* **WHAT THIS TASK INVOLVES**
Once you find the line containing "Lemma imap_empty_nodes (cache" in the data below, copy it and each following line exactly, up to and including the line containing "by rewrite lookup_tproof_ge by lia.", and nothing else.

=====

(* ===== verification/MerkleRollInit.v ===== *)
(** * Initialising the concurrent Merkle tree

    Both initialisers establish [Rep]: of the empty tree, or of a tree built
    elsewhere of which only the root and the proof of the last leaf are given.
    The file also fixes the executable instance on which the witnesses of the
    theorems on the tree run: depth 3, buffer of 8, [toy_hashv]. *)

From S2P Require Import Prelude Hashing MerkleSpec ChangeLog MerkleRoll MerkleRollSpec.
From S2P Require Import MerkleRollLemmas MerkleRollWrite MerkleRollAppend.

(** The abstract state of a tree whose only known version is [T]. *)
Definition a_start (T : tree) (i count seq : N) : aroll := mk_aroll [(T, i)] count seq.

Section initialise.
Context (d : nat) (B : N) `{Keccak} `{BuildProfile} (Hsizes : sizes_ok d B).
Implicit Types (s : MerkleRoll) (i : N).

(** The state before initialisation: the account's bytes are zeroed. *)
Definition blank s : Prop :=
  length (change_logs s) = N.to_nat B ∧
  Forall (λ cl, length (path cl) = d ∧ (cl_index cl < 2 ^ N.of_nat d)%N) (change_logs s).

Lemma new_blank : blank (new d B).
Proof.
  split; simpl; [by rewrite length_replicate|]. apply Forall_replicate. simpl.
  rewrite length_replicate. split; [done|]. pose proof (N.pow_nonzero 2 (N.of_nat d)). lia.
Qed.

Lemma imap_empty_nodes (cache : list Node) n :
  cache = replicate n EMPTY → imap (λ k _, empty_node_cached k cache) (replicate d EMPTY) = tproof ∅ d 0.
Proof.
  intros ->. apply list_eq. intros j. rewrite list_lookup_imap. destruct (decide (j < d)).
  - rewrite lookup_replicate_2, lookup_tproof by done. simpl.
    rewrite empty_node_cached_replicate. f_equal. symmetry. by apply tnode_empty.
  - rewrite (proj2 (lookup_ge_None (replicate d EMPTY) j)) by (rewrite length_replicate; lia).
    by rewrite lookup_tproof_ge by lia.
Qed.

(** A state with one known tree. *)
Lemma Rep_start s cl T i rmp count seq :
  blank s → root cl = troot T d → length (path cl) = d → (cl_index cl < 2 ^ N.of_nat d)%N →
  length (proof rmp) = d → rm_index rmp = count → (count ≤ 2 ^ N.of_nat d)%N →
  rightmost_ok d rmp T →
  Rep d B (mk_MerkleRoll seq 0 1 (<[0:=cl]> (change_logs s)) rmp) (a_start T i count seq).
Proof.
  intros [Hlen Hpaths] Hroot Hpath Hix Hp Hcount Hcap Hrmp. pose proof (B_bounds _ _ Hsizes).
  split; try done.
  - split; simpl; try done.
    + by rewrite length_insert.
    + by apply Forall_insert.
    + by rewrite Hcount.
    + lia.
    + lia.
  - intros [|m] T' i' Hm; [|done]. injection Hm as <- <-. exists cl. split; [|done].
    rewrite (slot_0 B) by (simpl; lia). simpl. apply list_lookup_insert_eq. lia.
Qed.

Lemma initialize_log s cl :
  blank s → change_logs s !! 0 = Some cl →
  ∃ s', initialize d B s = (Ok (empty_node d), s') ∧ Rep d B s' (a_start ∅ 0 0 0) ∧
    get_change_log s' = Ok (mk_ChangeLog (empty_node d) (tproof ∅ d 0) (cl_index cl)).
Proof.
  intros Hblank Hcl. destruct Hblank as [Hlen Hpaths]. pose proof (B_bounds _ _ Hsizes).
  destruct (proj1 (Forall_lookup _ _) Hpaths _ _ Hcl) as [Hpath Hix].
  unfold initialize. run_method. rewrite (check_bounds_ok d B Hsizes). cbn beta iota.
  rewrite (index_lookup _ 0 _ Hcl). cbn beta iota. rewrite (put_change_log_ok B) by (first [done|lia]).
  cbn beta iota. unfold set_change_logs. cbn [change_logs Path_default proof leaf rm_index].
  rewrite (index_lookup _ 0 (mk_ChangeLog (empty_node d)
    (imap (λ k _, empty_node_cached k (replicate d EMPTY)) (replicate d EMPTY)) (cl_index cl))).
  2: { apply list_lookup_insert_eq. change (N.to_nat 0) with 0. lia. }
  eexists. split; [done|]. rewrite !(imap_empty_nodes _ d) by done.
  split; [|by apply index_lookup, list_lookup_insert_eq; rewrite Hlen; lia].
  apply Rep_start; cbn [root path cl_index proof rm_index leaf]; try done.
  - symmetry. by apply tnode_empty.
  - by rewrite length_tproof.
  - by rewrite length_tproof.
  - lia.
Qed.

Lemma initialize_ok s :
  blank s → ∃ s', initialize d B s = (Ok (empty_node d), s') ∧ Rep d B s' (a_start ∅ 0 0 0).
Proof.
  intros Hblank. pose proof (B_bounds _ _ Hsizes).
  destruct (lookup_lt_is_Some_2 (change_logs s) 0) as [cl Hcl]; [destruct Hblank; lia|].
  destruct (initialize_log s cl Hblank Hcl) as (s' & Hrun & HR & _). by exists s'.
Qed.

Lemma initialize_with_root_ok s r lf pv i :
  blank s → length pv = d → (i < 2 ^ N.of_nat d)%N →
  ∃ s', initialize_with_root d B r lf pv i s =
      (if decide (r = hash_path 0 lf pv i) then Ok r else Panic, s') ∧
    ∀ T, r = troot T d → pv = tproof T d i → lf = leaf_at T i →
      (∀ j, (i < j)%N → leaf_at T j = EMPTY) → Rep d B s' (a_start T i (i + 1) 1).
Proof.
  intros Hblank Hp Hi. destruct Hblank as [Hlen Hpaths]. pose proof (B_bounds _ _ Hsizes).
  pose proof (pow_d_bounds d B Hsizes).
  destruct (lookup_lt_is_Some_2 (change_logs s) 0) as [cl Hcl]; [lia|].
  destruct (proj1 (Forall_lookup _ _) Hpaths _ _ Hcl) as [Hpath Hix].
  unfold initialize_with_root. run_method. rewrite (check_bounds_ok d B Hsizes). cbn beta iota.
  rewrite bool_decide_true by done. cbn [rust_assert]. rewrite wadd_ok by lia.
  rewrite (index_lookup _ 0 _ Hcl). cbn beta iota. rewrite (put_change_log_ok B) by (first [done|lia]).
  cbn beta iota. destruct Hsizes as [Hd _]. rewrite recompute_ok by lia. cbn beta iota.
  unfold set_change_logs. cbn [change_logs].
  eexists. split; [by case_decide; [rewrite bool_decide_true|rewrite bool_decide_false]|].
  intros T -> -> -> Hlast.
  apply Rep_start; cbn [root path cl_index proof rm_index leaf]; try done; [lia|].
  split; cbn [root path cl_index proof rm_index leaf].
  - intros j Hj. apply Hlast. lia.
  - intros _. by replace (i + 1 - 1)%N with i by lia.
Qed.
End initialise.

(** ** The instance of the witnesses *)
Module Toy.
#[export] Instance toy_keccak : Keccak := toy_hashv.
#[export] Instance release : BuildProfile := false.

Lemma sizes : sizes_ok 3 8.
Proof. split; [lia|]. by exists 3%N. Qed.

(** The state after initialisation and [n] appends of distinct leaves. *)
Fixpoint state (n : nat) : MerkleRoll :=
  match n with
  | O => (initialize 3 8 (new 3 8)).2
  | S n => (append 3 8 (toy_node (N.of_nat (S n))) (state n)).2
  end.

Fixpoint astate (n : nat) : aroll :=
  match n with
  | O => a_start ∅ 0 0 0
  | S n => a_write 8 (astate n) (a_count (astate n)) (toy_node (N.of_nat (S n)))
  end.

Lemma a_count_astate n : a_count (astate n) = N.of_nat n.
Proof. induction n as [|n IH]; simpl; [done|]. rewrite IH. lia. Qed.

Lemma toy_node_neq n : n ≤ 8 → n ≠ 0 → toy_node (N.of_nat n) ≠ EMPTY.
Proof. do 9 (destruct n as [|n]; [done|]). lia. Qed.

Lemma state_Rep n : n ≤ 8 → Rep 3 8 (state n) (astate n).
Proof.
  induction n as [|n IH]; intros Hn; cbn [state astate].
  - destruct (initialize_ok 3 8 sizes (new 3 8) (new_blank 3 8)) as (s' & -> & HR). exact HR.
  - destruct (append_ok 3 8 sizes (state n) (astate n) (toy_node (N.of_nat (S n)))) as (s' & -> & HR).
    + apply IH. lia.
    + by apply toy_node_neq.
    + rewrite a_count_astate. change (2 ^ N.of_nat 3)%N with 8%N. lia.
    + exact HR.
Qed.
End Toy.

=====

* **WRITTEN RESPONSE**
Lemma imap_empty_nodes (cache : list Node) n :
  cache = replicate n EMPTY → imap (λ k _, empty_node_cached k cache) (replicate d EMPTY) = tproof ∅ d 0.
Proof.
  intros ->. apply list_eq. intros j. rewrite list_lookup_imap. destruct (decide (j < d)).
  - rewrite lookup_replicate_2, lookup_tproof by done. simpl.
    rewrite empty_node_cached_replicate. f_equal. symmetry. by apply tnode_empty.
  - rewrite (proj2 (lookup_ge_None (replicate d EMPTY) j)) by (rewrite length_replicate; lia).
    by rewrite lookup_tproof_ge by lia.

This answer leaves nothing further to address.